Filter the listing below down to the lines holding the word "when", and copy those lines.

****************

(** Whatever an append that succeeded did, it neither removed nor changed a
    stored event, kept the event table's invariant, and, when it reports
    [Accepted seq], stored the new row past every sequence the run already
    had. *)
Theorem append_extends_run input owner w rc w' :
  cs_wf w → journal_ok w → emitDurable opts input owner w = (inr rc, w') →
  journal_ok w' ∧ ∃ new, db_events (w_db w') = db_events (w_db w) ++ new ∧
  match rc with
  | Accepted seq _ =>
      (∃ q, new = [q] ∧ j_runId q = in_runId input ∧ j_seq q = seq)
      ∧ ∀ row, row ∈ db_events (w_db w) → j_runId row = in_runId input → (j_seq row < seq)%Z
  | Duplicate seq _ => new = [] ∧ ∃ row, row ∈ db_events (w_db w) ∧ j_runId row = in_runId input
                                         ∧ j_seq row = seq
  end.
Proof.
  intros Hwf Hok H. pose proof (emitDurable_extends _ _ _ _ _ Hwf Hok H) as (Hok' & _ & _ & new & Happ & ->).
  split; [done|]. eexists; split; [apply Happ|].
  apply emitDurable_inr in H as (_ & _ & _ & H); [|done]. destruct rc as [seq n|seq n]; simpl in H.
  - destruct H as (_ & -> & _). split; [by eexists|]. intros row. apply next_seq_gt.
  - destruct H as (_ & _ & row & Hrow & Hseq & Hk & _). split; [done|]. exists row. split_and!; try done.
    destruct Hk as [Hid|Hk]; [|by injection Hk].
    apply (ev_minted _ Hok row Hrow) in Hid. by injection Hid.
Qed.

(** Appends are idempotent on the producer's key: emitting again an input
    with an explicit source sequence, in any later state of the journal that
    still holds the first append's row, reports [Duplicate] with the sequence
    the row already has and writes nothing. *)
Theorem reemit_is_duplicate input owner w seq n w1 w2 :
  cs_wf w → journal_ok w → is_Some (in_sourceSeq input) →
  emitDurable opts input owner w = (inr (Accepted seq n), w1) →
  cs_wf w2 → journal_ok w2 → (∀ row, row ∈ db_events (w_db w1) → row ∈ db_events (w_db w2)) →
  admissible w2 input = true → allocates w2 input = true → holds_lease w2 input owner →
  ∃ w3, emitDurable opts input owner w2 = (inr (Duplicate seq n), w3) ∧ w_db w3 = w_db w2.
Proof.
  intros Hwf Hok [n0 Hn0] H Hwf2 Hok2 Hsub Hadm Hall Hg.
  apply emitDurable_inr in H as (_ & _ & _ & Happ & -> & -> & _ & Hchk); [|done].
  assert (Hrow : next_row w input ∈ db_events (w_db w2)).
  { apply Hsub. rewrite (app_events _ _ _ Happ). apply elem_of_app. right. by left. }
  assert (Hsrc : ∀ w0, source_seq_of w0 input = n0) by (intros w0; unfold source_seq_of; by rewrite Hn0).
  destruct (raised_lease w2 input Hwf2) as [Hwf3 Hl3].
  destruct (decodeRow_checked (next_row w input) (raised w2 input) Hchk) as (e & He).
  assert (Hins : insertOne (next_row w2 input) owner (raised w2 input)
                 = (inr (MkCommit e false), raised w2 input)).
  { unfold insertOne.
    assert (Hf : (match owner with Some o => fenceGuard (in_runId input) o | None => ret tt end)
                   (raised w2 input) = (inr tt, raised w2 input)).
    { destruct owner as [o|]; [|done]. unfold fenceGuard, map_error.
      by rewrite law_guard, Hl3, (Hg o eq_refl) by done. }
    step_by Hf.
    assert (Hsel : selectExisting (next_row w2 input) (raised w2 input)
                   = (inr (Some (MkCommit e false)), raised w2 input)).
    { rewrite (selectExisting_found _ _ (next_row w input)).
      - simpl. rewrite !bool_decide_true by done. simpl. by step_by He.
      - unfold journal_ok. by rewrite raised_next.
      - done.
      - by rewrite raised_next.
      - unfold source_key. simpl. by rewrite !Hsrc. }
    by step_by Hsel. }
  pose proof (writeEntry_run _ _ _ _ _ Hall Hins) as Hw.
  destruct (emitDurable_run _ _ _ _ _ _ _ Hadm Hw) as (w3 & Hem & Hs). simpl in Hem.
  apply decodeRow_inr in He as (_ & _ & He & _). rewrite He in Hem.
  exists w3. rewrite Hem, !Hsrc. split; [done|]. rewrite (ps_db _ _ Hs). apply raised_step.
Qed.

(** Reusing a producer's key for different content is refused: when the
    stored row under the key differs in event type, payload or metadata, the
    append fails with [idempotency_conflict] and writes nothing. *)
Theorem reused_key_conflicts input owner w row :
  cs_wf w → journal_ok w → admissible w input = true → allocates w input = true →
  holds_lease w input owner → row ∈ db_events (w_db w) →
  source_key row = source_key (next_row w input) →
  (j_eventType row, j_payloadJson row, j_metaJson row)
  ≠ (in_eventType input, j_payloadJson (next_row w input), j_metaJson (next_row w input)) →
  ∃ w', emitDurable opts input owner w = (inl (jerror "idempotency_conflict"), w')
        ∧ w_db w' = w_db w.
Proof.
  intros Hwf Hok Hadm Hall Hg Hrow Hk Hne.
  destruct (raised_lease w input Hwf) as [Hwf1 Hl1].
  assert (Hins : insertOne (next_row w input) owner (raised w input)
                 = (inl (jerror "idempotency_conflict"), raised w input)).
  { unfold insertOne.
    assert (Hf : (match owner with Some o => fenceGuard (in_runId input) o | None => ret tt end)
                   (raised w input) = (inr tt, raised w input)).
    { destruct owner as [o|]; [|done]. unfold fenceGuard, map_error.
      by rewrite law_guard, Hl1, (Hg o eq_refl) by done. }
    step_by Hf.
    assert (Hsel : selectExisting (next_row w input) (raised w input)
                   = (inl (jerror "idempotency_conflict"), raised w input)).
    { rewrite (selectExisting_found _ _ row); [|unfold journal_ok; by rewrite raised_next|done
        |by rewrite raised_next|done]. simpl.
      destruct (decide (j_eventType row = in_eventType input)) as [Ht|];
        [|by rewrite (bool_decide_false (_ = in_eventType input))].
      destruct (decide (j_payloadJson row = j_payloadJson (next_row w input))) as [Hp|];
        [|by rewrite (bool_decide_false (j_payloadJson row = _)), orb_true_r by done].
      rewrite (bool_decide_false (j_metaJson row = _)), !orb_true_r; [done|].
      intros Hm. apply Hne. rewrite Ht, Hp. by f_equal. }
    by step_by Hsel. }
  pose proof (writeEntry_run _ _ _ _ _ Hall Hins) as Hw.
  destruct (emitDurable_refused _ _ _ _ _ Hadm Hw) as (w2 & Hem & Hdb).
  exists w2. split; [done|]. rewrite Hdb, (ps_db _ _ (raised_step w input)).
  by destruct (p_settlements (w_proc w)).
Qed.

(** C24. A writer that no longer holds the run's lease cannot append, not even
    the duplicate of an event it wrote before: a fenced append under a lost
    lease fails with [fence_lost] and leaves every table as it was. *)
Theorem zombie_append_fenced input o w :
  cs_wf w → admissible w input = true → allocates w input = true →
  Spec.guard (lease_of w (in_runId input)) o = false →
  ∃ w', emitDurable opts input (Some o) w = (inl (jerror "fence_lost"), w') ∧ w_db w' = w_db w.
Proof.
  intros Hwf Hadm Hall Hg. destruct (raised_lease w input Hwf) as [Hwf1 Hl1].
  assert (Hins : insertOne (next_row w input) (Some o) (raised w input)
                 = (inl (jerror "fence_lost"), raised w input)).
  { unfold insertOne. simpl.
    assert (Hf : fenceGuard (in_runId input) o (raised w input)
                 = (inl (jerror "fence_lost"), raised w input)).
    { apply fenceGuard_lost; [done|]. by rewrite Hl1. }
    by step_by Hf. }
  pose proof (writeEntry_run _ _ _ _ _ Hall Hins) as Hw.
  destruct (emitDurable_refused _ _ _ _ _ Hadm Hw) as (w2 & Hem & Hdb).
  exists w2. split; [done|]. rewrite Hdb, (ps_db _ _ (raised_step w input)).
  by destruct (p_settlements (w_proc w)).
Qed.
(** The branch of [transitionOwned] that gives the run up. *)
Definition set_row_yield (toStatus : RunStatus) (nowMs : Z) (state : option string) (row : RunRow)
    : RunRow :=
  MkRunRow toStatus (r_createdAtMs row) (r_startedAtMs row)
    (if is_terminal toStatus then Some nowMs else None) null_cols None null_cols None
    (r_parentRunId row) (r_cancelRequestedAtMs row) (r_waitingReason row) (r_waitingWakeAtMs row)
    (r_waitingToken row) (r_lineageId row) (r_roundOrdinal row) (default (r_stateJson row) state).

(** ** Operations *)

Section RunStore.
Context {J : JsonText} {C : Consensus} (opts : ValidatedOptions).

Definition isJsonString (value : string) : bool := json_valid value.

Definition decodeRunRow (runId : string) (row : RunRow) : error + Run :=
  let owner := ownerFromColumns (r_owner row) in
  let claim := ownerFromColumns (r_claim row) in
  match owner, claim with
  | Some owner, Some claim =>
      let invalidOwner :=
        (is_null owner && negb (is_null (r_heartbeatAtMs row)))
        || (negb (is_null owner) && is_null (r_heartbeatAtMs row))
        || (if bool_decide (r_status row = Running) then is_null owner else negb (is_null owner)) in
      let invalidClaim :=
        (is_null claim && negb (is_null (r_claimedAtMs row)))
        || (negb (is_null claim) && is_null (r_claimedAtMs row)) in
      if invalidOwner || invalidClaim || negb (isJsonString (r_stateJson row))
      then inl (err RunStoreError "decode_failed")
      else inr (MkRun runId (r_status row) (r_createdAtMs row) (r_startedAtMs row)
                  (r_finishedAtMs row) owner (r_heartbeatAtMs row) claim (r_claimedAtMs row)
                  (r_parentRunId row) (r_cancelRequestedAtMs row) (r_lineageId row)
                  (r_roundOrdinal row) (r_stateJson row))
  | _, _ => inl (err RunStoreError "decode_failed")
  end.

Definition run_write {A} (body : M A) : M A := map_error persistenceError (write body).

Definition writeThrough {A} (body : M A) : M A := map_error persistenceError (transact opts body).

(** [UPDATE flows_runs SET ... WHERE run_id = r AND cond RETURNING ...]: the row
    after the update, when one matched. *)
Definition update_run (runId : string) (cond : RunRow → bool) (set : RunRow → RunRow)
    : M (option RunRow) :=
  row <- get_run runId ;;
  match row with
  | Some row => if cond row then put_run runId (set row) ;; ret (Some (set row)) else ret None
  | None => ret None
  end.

****************

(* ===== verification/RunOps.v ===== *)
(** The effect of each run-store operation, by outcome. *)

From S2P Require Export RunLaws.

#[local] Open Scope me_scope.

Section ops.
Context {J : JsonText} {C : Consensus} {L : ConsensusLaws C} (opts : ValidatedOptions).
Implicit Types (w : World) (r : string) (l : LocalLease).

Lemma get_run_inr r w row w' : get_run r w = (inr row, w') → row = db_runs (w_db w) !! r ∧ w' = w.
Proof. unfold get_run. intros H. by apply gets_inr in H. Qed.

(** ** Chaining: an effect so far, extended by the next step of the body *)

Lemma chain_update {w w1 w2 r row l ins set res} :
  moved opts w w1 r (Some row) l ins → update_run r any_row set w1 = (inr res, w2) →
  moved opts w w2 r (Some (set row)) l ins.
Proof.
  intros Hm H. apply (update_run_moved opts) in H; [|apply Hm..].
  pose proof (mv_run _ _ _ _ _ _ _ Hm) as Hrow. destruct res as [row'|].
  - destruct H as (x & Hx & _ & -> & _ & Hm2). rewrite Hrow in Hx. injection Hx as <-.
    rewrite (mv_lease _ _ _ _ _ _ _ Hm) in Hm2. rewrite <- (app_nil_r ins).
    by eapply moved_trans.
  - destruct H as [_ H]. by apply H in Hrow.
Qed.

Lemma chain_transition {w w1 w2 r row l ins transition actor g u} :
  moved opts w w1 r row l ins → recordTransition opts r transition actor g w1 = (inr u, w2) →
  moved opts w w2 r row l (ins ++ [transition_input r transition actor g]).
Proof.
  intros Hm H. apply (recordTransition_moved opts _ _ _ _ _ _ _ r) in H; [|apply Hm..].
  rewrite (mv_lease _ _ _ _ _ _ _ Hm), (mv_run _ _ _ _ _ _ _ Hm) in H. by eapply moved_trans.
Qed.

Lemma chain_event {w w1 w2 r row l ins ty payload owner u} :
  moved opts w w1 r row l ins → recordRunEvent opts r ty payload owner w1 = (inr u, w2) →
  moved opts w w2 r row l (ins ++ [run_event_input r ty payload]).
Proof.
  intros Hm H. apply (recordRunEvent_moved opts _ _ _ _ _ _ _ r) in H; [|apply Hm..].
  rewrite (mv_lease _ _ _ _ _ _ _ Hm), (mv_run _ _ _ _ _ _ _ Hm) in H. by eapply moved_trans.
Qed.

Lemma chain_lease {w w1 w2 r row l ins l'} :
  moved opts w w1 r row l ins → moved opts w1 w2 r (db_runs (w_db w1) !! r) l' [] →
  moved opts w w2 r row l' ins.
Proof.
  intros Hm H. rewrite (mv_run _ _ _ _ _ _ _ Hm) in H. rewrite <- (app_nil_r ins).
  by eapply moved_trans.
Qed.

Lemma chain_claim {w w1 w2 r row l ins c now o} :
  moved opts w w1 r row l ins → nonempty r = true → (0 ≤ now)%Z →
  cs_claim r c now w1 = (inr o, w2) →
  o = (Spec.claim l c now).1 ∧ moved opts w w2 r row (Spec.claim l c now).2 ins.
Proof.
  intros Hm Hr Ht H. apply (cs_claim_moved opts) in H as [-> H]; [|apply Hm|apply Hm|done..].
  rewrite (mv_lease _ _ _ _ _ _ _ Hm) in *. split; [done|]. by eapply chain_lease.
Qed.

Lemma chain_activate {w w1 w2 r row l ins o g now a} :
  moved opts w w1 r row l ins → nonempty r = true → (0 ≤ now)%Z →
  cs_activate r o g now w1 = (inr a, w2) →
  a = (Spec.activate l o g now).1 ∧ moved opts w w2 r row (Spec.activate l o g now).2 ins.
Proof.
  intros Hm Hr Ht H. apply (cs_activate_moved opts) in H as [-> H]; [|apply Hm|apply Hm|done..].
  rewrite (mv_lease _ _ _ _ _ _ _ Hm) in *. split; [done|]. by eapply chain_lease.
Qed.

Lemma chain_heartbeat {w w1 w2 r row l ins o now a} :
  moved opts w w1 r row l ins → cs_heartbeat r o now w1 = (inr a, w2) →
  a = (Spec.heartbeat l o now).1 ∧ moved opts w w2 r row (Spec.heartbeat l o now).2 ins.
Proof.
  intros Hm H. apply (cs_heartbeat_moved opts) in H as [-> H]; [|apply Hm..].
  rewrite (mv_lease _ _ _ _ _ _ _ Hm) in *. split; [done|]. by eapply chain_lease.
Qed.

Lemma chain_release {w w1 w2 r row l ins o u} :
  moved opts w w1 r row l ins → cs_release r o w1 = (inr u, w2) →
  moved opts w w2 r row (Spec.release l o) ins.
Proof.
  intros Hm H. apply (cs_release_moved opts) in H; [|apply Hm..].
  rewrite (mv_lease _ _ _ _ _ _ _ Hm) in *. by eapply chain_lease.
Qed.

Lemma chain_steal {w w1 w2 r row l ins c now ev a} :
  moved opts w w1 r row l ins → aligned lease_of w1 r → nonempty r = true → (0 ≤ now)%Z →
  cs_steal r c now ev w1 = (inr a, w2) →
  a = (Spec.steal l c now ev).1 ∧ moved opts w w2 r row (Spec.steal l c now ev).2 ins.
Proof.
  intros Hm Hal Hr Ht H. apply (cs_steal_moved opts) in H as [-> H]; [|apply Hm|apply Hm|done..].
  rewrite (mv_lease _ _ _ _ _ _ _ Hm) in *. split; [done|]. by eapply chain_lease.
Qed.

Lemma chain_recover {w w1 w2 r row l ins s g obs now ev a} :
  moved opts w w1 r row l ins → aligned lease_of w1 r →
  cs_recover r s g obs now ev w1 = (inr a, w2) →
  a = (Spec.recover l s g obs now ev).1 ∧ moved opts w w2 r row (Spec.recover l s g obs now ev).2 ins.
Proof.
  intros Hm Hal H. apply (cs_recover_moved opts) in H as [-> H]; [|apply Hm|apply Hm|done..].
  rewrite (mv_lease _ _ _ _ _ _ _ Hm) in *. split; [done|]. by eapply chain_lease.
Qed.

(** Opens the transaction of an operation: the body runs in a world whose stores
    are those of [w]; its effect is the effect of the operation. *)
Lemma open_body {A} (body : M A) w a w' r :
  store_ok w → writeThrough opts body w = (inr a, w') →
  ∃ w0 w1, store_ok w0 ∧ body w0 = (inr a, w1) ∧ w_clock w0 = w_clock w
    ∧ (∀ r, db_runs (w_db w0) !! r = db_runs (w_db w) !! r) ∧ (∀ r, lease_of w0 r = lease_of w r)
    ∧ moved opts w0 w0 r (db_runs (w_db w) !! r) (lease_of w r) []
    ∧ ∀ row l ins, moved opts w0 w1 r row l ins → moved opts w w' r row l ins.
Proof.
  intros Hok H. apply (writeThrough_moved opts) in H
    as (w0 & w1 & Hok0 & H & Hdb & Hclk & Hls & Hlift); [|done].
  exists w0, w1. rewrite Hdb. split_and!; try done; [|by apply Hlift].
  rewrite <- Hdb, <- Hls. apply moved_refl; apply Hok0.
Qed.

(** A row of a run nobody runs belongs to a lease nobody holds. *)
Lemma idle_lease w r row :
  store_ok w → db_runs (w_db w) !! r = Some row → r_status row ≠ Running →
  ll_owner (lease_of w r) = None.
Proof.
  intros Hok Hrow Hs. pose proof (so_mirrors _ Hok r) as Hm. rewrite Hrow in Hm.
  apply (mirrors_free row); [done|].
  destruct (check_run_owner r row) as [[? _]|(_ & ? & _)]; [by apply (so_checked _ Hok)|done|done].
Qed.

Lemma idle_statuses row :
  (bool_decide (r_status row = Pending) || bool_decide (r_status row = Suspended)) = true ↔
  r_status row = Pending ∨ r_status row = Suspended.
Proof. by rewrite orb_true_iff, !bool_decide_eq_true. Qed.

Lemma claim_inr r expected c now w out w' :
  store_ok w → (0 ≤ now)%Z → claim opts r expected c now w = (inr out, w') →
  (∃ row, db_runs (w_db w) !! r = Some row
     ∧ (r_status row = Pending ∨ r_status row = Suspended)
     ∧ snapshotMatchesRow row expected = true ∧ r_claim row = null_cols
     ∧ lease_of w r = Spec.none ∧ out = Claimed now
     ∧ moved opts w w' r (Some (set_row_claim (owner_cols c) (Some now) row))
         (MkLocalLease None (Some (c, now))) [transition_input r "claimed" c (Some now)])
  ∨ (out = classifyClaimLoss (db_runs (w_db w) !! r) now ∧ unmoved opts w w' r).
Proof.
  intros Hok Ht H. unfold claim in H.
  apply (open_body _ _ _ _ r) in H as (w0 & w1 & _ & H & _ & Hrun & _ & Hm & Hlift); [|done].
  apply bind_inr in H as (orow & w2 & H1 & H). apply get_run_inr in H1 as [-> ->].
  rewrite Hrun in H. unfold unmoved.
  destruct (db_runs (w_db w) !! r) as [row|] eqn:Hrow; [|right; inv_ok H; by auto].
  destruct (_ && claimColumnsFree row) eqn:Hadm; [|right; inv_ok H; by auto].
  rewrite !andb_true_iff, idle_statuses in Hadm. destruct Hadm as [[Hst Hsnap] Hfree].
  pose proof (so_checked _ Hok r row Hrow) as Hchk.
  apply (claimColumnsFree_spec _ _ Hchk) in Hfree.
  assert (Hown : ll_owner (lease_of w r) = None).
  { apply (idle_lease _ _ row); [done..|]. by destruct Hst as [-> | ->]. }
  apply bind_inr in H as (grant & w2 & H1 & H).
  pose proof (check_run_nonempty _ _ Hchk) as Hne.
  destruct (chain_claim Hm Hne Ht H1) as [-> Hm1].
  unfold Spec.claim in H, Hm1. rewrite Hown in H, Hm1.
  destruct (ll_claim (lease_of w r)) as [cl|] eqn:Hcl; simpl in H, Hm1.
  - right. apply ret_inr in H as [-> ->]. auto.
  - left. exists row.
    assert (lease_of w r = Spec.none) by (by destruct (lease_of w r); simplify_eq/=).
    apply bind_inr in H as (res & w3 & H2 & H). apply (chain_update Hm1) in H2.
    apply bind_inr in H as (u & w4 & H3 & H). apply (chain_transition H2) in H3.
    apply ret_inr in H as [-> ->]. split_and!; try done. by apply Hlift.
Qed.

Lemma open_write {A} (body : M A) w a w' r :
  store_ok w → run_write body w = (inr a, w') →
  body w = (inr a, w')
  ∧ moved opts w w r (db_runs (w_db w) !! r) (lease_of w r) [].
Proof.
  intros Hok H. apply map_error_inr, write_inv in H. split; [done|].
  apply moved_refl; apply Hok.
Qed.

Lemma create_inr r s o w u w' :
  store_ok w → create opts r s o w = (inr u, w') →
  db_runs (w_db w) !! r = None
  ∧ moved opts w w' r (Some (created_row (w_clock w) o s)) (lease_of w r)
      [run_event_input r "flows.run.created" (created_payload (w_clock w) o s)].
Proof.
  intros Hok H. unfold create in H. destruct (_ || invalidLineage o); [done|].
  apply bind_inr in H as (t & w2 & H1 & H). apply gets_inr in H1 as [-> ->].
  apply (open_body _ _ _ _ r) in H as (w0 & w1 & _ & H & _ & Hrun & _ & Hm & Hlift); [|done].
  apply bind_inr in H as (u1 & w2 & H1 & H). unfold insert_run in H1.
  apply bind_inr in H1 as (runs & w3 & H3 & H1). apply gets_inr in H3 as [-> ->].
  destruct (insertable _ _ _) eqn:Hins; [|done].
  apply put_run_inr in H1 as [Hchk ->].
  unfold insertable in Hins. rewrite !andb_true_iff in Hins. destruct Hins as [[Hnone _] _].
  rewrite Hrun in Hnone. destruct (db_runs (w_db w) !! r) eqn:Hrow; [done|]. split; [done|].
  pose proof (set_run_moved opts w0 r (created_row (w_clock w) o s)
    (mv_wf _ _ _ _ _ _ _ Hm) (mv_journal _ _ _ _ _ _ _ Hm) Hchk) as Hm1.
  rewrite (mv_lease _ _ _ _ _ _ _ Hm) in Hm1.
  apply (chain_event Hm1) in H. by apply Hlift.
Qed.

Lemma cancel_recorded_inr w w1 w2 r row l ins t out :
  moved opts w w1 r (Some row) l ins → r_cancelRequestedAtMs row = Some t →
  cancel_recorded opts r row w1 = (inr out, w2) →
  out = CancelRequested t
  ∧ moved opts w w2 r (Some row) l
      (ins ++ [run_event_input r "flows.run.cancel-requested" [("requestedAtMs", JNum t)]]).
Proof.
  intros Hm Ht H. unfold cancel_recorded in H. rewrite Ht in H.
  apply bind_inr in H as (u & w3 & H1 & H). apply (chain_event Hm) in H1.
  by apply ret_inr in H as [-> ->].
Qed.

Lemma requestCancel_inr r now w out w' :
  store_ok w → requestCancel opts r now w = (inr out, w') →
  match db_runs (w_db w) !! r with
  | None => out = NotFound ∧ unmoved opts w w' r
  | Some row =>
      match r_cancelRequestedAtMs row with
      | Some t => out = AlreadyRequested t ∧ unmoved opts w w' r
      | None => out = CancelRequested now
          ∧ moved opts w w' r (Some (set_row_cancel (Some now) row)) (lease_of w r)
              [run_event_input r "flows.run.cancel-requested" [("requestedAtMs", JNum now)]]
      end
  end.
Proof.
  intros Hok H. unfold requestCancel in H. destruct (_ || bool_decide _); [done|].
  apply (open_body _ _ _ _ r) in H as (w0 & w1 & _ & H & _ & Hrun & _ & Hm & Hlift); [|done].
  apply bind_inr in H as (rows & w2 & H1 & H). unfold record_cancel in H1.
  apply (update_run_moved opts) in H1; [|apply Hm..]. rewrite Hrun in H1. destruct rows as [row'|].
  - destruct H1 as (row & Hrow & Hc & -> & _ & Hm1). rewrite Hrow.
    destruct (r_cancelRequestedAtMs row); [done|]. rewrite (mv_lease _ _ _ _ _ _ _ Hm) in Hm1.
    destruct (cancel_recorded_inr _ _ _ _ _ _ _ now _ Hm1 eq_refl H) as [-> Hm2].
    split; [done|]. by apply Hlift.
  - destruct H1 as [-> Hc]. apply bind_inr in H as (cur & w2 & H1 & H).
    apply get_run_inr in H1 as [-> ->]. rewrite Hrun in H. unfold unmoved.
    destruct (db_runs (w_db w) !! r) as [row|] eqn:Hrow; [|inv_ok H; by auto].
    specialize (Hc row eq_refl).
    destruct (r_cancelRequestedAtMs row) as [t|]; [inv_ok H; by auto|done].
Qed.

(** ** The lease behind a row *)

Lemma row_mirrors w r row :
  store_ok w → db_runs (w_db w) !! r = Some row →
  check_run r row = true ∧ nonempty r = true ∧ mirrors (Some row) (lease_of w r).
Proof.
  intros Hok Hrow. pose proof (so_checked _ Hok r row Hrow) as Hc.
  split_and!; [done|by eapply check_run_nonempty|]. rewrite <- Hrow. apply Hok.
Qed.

****************

__Response__:
    stored event, kept the event table's invariant, and, when it reports
(** Reusing a producer's key for different content is refused: when the
    after the update, when one matched. *)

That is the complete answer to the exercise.